### Problem details
With the records below as input, work out how many lines include the word "axisX". Give only the number.

--- START ---

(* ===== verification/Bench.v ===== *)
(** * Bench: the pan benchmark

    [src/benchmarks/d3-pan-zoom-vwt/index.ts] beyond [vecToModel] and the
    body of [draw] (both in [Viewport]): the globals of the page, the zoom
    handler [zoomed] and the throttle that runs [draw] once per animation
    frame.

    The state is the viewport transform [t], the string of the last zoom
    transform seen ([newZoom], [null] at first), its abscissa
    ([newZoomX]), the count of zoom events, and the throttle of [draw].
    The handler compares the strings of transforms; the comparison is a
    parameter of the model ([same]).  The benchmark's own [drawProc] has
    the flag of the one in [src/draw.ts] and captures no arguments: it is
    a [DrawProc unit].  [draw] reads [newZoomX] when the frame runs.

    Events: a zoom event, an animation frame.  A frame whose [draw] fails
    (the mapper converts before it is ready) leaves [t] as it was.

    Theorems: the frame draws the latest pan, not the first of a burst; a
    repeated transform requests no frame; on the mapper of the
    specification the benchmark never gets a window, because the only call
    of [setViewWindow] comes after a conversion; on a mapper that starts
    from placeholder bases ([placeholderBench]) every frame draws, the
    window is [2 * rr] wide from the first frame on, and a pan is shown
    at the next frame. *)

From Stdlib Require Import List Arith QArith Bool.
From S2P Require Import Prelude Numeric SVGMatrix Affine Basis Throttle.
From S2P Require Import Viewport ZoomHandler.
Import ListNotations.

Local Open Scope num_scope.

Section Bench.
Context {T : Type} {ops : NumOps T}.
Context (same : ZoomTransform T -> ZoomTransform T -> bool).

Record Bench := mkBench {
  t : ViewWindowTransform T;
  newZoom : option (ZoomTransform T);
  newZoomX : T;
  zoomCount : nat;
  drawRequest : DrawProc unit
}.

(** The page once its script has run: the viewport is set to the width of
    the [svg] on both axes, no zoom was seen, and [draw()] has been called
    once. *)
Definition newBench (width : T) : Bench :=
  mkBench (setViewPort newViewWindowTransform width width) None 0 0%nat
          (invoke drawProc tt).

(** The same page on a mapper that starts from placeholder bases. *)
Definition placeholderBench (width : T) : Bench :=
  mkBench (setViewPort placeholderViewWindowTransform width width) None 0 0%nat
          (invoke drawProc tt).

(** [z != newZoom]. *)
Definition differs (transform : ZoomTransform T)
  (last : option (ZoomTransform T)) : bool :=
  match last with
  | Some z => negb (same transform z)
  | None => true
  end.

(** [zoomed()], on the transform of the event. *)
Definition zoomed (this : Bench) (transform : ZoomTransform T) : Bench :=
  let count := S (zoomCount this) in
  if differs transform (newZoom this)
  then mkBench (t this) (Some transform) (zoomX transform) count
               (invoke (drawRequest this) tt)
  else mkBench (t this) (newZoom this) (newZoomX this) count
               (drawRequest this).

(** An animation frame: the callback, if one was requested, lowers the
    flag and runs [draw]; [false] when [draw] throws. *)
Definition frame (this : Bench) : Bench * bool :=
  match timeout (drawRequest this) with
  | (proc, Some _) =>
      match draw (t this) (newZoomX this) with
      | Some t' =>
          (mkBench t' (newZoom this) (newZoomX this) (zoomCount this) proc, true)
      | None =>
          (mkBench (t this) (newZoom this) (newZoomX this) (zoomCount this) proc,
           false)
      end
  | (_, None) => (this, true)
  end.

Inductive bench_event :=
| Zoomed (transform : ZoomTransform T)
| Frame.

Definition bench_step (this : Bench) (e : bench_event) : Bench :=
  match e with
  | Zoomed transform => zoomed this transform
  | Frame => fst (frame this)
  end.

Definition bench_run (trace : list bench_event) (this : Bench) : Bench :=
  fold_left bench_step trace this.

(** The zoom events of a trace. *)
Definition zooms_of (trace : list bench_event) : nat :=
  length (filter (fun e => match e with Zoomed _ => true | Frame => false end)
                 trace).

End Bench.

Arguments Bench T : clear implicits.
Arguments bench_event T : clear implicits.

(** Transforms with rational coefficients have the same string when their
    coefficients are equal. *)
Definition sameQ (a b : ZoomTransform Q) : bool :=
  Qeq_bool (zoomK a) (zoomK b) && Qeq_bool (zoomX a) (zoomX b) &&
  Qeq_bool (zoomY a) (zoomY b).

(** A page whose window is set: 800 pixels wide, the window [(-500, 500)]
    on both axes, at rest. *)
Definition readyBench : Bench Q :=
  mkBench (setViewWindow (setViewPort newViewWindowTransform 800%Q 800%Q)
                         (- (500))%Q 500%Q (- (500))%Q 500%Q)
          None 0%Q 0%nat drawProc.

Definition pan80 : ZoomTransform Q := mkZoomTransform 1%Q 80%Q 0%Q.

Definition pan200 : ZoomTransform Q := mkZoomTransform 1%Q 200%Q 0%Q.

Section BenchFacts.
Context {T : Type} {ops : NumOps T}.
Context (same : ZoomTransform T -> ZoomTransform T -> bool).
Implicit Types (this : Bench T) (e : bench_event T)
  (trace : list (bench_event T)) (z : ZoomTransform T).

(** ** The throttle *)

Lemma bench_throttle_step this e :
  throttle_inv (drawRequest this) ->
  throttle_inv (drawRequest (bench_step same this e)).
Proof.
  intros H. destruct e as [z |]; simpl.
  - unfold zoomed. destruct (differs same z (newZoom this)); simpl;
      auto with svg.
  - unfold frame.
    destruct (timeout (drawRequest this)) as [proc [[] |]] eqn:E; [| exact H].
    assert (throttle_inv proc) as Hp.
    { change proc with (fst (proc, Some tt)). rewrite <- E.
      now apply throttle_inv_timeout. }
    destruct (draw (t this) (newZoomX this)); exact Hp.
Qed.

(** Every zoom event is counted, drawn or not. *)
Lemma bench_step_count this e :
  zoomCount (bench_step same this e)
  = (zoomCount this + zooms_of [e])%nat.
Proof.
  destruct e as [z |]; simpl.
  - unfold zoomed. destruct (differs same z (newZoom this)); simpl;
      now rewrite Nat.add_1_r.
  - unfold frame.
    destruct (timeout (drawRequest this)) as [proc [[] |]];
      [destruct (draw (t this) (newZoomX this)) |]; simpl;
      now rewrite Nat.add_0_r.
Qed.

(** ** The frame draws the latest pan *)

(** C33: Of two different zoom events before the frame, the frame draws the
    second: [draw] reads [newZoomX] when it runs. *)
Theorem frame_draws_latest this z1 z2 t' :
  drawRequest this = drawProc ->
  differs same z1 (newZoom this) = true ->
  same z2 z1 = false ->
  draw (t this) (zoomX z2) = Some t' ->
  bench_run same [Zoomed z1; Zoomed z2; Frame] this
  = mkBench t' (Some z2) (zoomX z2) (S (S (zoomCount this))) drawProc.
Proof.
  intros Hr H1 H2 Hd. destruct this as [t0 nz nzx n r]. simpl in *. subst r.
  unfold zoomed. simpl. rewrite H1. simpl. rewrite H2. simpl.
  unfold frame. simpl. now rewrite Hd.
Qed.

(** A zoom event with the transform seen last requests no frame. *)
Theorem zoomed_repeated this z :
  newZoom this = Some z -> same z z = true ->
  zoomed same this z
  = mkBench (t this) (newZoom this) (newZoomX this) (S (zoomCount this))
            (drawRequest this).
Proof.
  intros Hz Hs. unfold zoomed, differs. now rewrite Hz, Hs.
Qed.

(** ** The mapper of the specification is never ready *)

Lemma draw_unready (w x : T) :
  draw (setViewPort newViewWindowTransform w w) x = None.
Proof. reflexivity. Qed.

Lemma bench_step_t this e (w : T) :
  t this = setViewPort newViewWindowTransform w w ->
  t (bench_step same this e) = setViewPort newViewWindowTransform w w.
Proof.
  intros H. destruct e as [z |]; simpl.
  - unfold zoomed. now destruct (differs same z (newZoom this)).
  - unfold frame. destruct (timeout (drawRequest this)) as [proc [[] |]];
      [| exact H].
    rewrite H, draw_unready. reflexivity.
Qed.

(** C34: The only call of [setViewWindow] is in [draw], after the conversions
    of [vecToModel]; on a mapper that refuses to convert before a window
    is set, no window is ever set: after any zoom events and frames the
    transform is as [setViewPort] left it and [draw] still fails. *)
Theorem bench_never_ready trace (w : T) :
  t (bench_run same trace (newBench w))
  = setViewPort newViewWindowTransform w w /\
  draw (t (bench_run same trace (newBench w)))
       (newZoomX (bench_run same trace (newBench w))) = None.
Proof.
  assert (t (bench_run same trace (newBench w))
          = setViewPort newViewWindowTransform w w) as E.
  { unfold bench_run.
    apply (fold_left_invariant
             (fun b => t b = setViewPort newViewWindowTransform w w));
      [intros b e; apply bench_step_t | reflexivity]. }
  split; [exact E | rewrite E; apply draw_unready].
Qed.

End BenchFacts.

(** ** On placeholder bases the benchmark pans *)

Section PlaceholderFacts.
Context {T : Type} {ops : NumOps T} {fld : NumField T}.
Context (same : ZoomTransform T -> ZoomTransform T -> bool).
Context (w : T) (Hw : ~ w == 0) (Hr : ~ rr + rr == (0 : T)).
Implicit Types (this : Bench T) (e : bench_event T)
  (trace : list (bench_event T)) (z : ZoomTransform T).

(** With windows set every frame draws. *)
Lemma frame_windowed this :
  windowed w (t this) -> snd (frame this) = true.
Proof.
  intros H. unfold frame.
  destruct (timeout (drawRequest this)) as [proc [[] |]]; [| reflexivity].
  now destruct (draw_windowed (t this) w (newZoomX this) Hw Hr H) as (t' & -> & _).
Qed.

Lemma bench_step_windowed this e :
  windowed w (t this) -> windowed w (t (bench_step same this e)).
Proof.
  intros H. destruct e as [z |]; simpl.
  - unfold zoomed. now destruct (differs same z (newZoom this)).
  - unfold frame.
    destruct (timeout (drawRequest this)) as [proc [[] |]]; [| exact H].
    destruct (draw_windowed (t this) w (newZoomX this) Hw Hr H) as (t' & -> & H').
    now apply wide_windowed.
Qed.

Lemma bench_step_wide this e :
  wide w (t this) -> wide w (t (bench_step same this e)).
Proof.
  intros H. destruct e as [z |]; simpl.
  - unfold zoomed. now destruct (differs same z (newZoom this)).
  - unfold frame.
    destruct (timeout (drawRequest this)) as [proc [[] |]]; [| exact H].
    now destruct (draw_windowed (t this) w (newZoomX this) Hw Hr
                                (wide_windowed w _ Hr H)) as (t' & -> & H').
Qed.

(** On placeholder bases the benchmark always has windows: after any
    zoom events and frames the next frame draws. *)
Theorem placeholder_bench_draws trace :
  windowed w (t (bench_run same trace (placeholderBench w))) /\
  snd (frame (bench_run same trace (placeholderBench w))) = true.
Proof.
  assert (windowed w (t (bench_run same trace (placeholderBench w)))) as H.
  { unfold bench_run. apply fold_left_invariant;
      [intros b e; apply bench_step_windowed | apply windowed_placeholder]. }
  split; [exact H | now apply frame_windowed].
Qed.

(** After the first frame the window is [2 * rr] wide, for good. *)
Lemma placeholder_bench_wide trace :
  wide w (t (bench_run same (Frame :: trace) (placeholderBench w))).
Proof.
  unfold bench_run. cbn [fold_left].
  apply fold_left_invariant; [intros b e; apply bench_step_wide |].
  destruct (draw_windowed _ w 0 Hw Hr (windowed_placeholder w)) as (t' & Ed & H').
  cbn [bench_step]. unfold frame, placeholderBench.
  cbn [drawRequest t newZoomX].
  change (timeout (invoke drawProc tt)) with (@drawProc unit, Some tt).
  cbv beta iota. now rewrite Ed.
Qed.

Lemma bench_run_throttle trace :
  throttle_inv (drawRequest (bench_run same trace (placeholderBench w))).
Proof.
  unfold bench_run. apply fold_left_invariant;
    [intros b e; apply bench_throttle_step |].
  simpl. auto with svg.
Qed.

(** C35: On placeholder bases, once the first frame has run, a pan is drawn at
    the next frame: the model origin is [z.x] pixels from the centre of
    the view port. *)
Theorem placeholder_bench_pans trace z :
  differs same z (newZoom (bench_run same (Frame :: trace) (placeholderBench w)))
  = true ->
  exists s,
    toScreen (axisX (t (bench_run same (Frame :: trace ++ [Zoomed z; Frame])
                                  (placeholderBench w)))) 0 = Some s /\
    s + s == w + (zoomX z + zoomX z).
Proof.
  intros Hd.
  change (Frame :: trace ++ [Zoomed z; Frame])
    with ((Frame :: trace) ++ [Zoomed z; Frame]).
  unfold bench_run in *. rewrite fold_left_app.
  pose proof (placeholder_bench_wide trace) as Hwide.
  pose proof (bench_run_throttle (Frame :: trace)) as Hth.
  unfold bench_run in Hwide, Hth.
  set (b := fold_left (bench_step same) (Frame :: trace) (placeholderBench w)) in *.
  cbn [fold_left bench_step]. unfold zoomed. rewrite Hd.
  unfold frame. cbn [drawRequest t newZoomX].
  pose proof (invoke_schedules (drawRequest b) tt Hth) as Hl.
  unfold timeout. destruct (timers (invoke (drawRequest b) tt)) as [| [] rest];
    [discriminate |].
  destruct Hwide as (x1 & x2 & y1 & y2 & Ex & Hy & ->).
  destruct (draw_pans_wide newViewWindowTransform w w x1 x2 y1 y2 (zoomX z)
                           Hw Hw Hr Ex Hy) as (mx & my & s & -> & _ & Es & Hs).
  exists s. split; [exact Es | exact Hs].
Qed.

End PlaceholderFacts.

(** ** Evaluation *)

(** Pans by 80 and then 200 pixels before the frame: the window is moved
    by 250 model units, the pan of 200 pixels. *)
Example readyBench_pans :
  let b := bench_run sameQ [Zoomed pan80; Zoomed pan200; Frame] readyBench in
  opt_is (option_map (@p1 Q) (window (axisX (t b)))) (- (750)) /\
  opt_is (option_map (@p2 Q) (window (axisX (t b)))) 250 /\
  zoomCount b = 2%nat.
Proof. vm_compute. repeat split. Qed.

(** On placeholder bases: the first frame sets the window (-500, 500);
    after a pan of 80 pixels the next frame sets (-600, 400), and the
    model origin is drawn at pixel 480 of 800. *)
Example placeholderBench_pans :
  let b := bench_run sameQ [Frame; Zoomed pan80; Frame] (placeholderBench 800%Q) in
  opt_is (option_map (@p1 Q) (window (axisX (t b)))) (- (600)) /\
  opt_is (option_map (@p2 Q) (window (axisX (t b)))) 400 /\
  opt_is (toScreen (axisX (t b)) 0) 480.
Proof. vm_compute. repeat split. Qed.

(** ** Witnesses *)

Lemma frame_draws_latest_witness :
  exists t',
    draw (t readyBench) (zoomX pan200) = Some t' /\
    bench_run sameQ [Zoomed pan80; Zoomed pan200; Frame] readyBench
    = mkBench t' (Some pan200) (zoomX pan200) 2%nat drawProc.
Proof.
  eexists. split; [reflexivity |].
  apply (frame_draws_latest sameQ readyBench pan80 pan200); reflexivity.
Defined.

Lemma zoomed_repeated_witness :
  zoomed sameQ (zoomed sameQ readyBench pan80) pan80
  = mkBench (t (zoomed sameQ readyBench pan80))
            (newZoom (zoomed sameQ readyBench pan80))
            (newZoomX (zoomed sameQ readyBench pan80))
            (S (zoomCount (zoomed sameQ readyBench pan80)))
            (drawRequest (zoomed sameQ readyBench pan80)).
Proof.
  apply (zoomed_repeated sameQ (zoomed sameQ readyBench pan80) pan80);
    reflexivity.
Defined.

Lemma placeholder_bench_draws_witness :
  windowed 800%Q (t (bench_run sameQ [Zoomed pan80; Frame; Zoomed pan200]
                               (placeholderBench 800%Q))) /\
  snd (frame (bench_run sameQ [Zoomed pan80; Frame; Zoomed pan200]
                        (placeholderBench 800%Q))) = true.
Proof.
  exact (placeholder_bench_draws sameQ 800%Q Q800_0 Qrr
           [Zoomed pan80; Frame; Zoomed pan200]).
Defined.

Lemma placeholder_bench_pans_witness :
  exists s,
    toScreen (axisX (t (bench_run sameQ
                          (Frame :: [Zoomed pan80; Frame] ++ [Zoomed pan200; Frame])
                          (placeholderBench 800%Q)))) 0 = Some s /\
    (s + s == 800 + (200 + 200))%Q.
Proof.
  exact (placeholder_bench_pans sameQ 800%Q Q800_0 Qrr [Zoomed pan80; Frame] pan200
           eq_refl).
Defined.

--- END ---

### The completed task
7